From the listing below, copy only the lines running from the line that contains "assert (Ho1 : o1" to the line that contains "assert (Hk : getConsumer", both included.

--- Source material Enclosed Below ---

(** The loop of [Consume] never drops the session: a consumer that
    holds one when the loop starts holds one when it stops. *)
Lemma consume_loop_session (env : Adapter) (script : list bool) :
  forall kc t o kc' t',
    consume_loop env script kc t = (o, kc', t') ->
    (exists c, getConsumer kc = Some c) ->
    exists c', getConsumer kc' = Some c'.
Proof.
  induction script as [| b rest IH]; intros kc t o kc' t'; simpl;
    destruct (open_partitions env _ kc _ [] t) as [[[pcs | e] | r |] t1];
    try (intros H Hc; inversion H; subst; exact Hc).
  destruct (negb (closed _ =? 0)%Z).
  - intros H Hc; inversion H; subst. destruct b; exact Hc.
  - destruct (Reset env _ t1) as [[[e |] kc3] t2] eqn:HR.
    + intros H Hc; inversion H; subst.
      rewrite (@Reset_failure env _ _ _ _ _ HR). destruct b; exact Hc.
    + intros H _. apply (IH _ _ _ _ _ H).
      destruct (Reset_success env _ _ HR) as (ps & _ & -> & _).
      eexists. reflexivity.
Qed.

(** Whenever [Consume] has returned or panicked, [kc.wg] is back where
    it was, so a [Close] that follows on the consumer [NewConsumer]
    built does not block: it returns, with [nil] when the flag was
    already set and with the answer of the session close otherwise. *)
Theorem Close_after_Consume_returns
        (env : Adapter) (cfg0 : ConsumerConfig) (t0 : trace) (kc : consumer)
        (err : option error) (t : trace) (script : list bool)
        (o : outcome (option error)) (kc1 : consumer) (t1 : trace) :
  NewConsumer env cfg0 t0 = (Returns (Some kc, err), t) ->
  Consume env script kc t = (o, kc1, t1) ->
  o <> Blocks ->
  wg kc1 = 0%Z
  /\ exists r, fst (fst (Close env kc1 t1)) = Returns r.
Proof.
  intros Hnew HC Ho.
  destruct (NewConsumer_built env cfg0 t0 Hnew)
    as (_ & _ & _ & Hw & _ & Hc & _).
  unfold Consume in HC.
  destruct (consume_loop env script (apply_store (WgAdd 1) kc) t)
    as [[o1 kc2] t2] eqn:HL.
  pose proof (consume_loop_frame env script _ _ HL) as (_ & Hwg).
  destruct (consume_loop_session env script _ _ _ _ _ HL Hc) as (c' & Hc').
  simpl in Hwg.
  assert (Hk : kc1 = apply_stores [WgAdd (-1); StoreConsumeReturned 1] kc2
               /\ o = o1).
  { destruct o1; simpl in HC; inversion HC; subst; auto.
    contradiction. }
  destruct Hk as [-> ->].
  assert (Hw1 : wg (apply_stores [WgAdd (-1); StoreConsumeReturned 1] kc2)
                = 0%Z) by (simpl; lia).
  split; [exact Hw1 |].
  unfold Close.
  destruct (negb (closed _ =? 0)%Z); [eexists; reflexivity |].
  change (wg (apply_store (StoreClosed 1)
                (apply_stores [WgAdd (-1); StoreConsumeReturned 1] kc2)))
    with (wg (apply_stores [WgAdd (-1); StoreConsumeReturned 1] kc2)).
  rewrite Hw1. simpl negb. cbv iota.
  change (getConsumer (apply_store (StoreClosed 1)
                         (apply_stores [WgAdd (-1); StoreConsumeReturned 1]
                            kc2)))
    with (getConsumer kc2).
  rewrite Hc'. eexists. reflexivity.
Qed.

Lemma Close_after_Consume_returns_witness :
  let r := Consume one_session [false] (fst (built one_session))
             (snd (built one_session)) in
  fst (fst r) = Returns (Some (ErrSarama "out of brokers"))
  /\ fst (fst (Close one_session (snd (fst r)) (snd r))) = Returns None.
Proof.
  cbv zeta. split; [reflexivity |].
  destruct (Close_after_Consume_returns one_session
              (consumer_cfg OffsetNewest (Some true)) []
              (fst (built one_session)) None (snd (built one_session))
              [false] _ _ _ eq_refl eq_refl) as (_ & r & Hr).
  - discriminate.
  - reflexivity.
Defined.

(** [Consume] returns [nil] only on shutdown: the closed flag is set
    when it does, and if the flag was unset when [Consume] started, a
    [Close] has won the compare-and-swap in the meantime. *)
Theorem Consume_nil_only_when_closed
        (env : Adapter) (script : list bool) (kc : consumer) (t : trace)
        (kc' : consumer) (t' : trace) :
  Consume env script kc t = (Returns None, kc', t') ->
  closed kc' <> 0%Z
  /\ (closed kc = 0%Z -> existsb (fun b => b) script = true).
Proof.
  unfold Consume.
  assert (H : forall script k u o k' u',
             consume_loop env script k u = (o, k', u') ->
             o = Returns None ->
             closed k' <> 0%Z
             /\ (closed k = 0%Z -> existsb (fun b => b) script = true)).
  { clear. induction script as [| b rest IH]; intros k u o k' u'; simpl;
      destruct (open_partitions env _ k _ [] u) as [[[pcs | e] | r |] u1];
      try (intros H Ho; inversion H; subst; discriminate).
    destruct (negb (closed _ =? 0)%Z) eqn:Hcl.
    - intros H _; inversion H; subst. split.
      + intros Hz. rewrite Hz in Hcl. discriminate.
      + intros Hz. destruct b; [reflexivity |].
        simpl in Hcl. rewrite Hz in Hcl. discriminate.
    - destruct (Reset env _ u1) as [[[e |] k3] u2] eqn:HR.
      + intros H Ho; inversion H; subst; discriminate.
      + intros H Ho. destruct (IH _ _ _ _ _ H Ho) as [A B].
        split; [exact A |]. intros Hz.
        destruct b; [reflexivity |]. simpl. apply B.
        apply Reset_frame in HR. destruct HR as (-> & _).
        simpl. simpl in Hcl. apply negb_false_iff, Z.eqb_eq in Hcl.
        exact Hcl. }
  destruct (consume_loop env script (apply_store (WgAdd 1) kc) t)
    as [[o k'] u'] eqn:HL.
  intros HC.
  assert (Ho : o = Returns None /\ kc' = apply_stores
                                          [WgAdd (-1); StoreConsumeReturned 1]
                                          k').
  { destruct o; simpl in HC; inversion HC; subst; auto. }
  destruct Ho as [-> ->].
  destruct (H _ _ _ _ _ _ HL eq_refl) as [A B]. split; [exact A | exact B].
Qed.

Lemma Consume_nil_only_when_closed_witness :
  closed (snd (fst (Consume steady [false; true] (fst (built steady))
                      (snd (built steady)))))
  <> 0%Z.
Proof.
  destruct (Consume steady [false; true] (fst (built steady))
              (snd (built steady))) as [[o kc'] t'] eqn:HC.
  assert (Ho : o = Returns None) by (vm_compute in HC; congruence).
  subst o.
  exact (proj1 (Consume_nil_only_when_closed steady [false; true]
                  (fst (built steady)) (snd (built steady)) kc' t' HC)).
Defined.


(** Opening partition consumers returns or panics; it does not wait. *)
Lemma open_partitions_returns (env : Adapter) (c : option Session)
      (kc : consumer) (ps : list Z) :
  forall pcs t t', open_partitions env c kc ps pcs t <> (Blocks, t').
Proof.
  induction ps as [| p rest IH]; intros pcs t t'; simpl; [discriminate |].
  destruct c as [s |]; [| discriminate].
  destruct (ConsumePartition env t s (topic kc) p (offset kc));
    [discriminate | apply IH].
Qed.



(** Whenever [Consume] is waiting for its goroutines, or has returned
    [nil], the partition consumers it has stored are the ones of the
    current assignment: one per partition, in order, opened on the
    current session at the offset of the consumer. *)
Theorem handles_match_assignment
        (env : Adapter) (script : list bool) (kc : consumer) (t : trace)
        (o : outcome (option error)) (kc' : consumer) (t' : trace) :
  Consume env script kc t = (o, kc', t') ->
  o = Blocks \/ o = Returns None ->
  (exists c, getConsumer kc = Some c) ->
  exists c',
    getConsumer kc' = Some c'
    /\ getPartitionConsumers kc' = map (handle c' kc) (getPartitions kc').
Proof.
  unfold Consume.
  assert (H : forall script k u o k' u',
             consume_loop env script k u = (o, k', u') ->
             o = Blocks \/ o = Returns None ->
             (exists c, getConsumer k = Some c) ->
             exists c',
               getConsumer k' = Some c' /\ offset k' = offset k
               /\ getPartitionConsumers k'
                  = map (handle c' k) (getPartitions k')).
  { clear. induction script as [| b rest IH]; intros k u o k' u'; simpl;
      destruct (open_partitions env _ k _ [] u) as [[[pcs | e] | r |] u1]
        eqn:Hopen;
      try (intros H [Ho | Ho]; inversion H; subst; discriminate).
    - intros H _ [c Hc]; inversion H; subst.
      rewrite Hc in Hopen. apply open_partitions_handles in Hopen.
      exists c. simpl. rewrite Hopen. auto.
    - exfalso. exact (open_partitions_returns env _ _ _ _ _ _ Hopen).
    - destruct (negb (closed _ =? 0)%Z).
      + intros H _ [c Hc]; inversion H; subst.
        rewrite Hc in Hopen. apply open_partitions_handles in Hopen.
        exists c. destruct b; simpl; rewrite Hopen; auto.
      + destruct (Reset env _ u1) as [[[e |] k3] u2] eqn:HR.
        * intros H [Ho | Ho]; inversion H; subst; discriminate.
        * intros H Ho _.
          pose proof (Reset_frame env _ _ HR) as (_ & _ & _ & _ & _ & _ & Hoff).
          destruct (Reset_success env _ _ HR) as (ps & _ & Hk3 & _).
          destruct (IH _ _ _ _ _ H Ho) as (c' & A & B & C).
          { rewrite Hk3. eexists. reflexivity. }
          exists c'. split; [exact A |]. split.
          -- rewrite B, Hoff. destruct b; reflexivity.
          -- rewrite C. apply map_ext. intros p. unfold handle.
             rewrite Hoff. destruct b; reflexivity.
    - exfalso. exact (open_partitions_returns env _ _ _ _ _ _ Hopen). }
  destruct (consume_loop env script (apply_store (WgAdd 1) kc) t)
    as [[o1 k'] u'] eqn:HL.
  intros HC Ho Hc.
  assert (Ho1 : o1 = o) by (destruct o1; simpl in HC; inversion HC; auto).
  subst o1.
  destruct (H _ _ _ _ _ _ HL Ho Hc) as (c' & A & B & C).
  exists c'.
  assert (Hk : getConsumer kc' = getConsumer k'
               /\ getPartitionConsumers kc' = getPartitionConsumers k'
               /\ getPartitions kc' = getPartitions k').
  { destruct o; simpl in HC; inversion HC; subst; auto. }
  destruct Hk as (-> & -> & ->). split; [exact A | exact C].
Qed.

Lemma handles_match_assignment_witness :
  getPartitionConsumers
    (snd (fst (Consume steady [false] (fst (built steady))
                 (snd (built steady)))))
  = [handle 1 (fst (built steady)) 2; handle 1 (fst (built steady)) 3].
Proof.
  destruct (Consume steady [false] (fst (built steady)) (snd (built steady)))
    as [[o kc'] t'] eqn:HC.
  assert (Ho : o = Blocks) by (vm_compute in HC; congruence).
  destruct (handles_match_assignment steady [false] (fst (built steady))
              (snd (built steady)) o kc' t' HC (or_introl Ho)
              (ex_intro _ 0 eq_refl)) as (c' & A & B).
  assert (Hc : getConsumer kc' = Some 1 /\ getPartitions kc' = [2; 3]%Z)
    by (vm_compute in HC; inversion HC; split; reflexivity).
  destruct Hc as [Hc Hp]. rewrite Hc in A. inversion A; subst c'.
  simpl snd. simpl fst. rewrite B, Hp. reflexivity.
Defined.

(** ** consumer.go: sessions along the loop *)

Lemma existsb_seq (c n : nat) :
  existsb (Nat.eqb c) (seq 0 n) = Nat.ltb c n.
Proof.
  induction n as [| n IH]; [reflexivity |].
  rewrite seq_S, existsb_app, IH. simpl. rewrite orb_false_r.
  destruct (Nat.ltb_spec c n), (Nat.eqb_spec c n), (Nat.ltb_spec c (S n));
    simpl; try reflexivity; lia.
Qed.

Lemma left_open_seq (t : trace) (n : nat) :
  opened t = seq 0 (S n) -> session_closes t = seq 0 n -> left_open t = [n].
Proof.
  intros Ho Hc. unfold left_open. rewrite Ho, Hc, seq_S, filter_app. simpl.
  rewrite existsb_seq, Nat.ltb_irrefl. simpl.
  assert (H : forall m, m <= n ->
                filter (fun c => negb (existsb (Nat.eqb c) (seq 0 n)))
                  (seq 0 m) = []).
  { induction m as [| m IH]; intros Hm; [reflexivity |].
    rewrite seq_S, filter_app, IH by lia. simpl.
    rewrite existsb_seq. destruct (Nat.ltb_spec m n); [reflexivity | lia]. }
  rewrite H by lia. reflexivity.
Qed.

--- End of Enclosed Source material ---

**Solution to this exercise**
  assert (Ho1 : o1 = o) by (destruct o1; simpl in HC; inversion HC; auto).
  subst o1.
  destruct (H _ _ _ _ _ _ HL Ho Hc) as (c' & A & B & C).
  exists c'.
  assert (Hk : getConsumer kc' = getConsumer k'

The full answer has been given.